Stored records
★ ★ ★ ★

(** C10, on the base graph of the examples, one layer in the disabled state. *)
Lemma addRegionalPromptsToGraph_disabled_noop_witness :
  addRegionalPromptsToGraph Ex.K Ex.env 0
    (Ex.rootOf false [Ex.promptLayer "a" invert]) Ex.denoise Ex.start
  = Some (Normal tt, Ex.start).
Proof.
  apply (addRegionalPromptsToGraph_disabled_noop Ex.K Ex.env 0
           (Ex.rootOf false [Ex.promptLayer "a" invert]) Ex.denoise Ex.start).
  reflexivity.
Defined.

(** ** The splicer: its steps *)


Lemma addCollectors_run K d st :
  addCollectors K d st = Some (Normal tt, collectorsAdded K d st).
Proof.
  unfold addCollectors, collectorsAdded, mbind, M_bind, bind, set_node, get_edges,
    set_edges, push_edge, with_edges, with_node. simpl.
  by rewrite <- (assoc_L (++)).
Qed.


Lemma copies_length_le globalId regionalId es :
  (length (copies globalId regionalId es) ≤ length es)%nat.
Proof. unfold copies. rewrite length_fmap. apply filter_length_le. Qed.

(** A layer with a positive prompt only: the closed form of what the loop
    body does for it. *)
Lemma addLayer_positive_only K env fuel isSDXL (blobs : gmap string Blob)
    layer st blob p image_name :
  blobs !! layer_id layer = Some blob →
  uploadImage env (uploads st) (maskFile (layer_id layer) blob) = Some image_name →
  layer_textPrompt layer = Some (mkTextPrompt p "") →
  truthy p = true →
  positiveCondId K (layer_id layer) ≠ POSITIVE_CONDITIONING K →
  (layer_autoNegative layer = invert →
   positiveCondInvertedId K (layer_id layer) ≠ POSITIVE_CONDITIONING K) →
  4 * (length (edges (graph st)) + 6) < fuel →
  addLayer K env fuel isSDXL blobs layer st
  = Some (Normal tt,
          let st1 := positiveAdded K isSDXL (layer_id layer) p image_name
                       (uploaded (maskFile (layer_id layer) blob) st) in
          match layer_autoNegative layer with
          | off => st1
          | invert => invertedAdded K isSDXL (layer_id layer) p st1
          end).
Proof.
  intros Hblob Hup Hprompt Hp Hr Hri Hfuel.
  unfold addLayer. rewrite Hblob, Hprompt. simpl. rewrite Hp.
  unfold mbind, M_bind. unfold bind at 1. unfold upload. rewrite Hup.
  unfold bind at 1. unfold set_node at 1.
  unfold bind at 1. unfold bind at 1. unfold set_node at 1.
  unfold bind at 1. unfold push_edge at 1.
  unfold bind at 1. unfold push_edge at 1.
  rewrite (for_of_edges_copy_all _ _ _ _ Hr).
  2:{ simpl. rewrite !length_app. simpl. lia. }
  unfold bind at 1. unfold ret at 1.
  destruct (layer_autoNegative layer).
  - clear Hri. unfold ret. f_equal. f_equal.
    unfold positiveAdded, uploaded, with_edges, with_node, copies. simpl.
    by rewrite <- !(assoc_L (++)).
  - specialize (Hri eq_refl).
    unfold bind at 1. unfold set_node at 1.
    unfold bind at 1. unfold push_edge at 1.
    unfold bind at 1. unfold set_node at 1.
    unfold bind at 1. unfold push_edge at 1.
    unfold bind at 1. unfold push_edge at 1.
    rewrite (for_of_edges_copy_all _ _ _ _ Hri).
    2:{ simpl. rewrite !length_app, length_fmap. simpl.
        match goal with |- context [List.filter ?f ?l] =>
          pose proof (filter_length_le f l) as Hle end.
        rewrite !length_app in Hle. simpl in Hle. lia. }
    f_equal. f_equal.
    unfold invertedAdded, positiveAdded, uploaded, with_edges, with_node, copies. simpl.
    by rewrite <- !(assoc_L (++)).
Qed.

★ ★ ★ ★

# Work instructions
Note each line above that contains "false" and copy it out.

# Answer box
    (Ex.rootOf false [Ex.promptLayer "a" invert]) Ex.denoise Ex.start
           (Ex.rootOf false [Ex.promptLayer "a" invert]) Ex.denoise Ex.start).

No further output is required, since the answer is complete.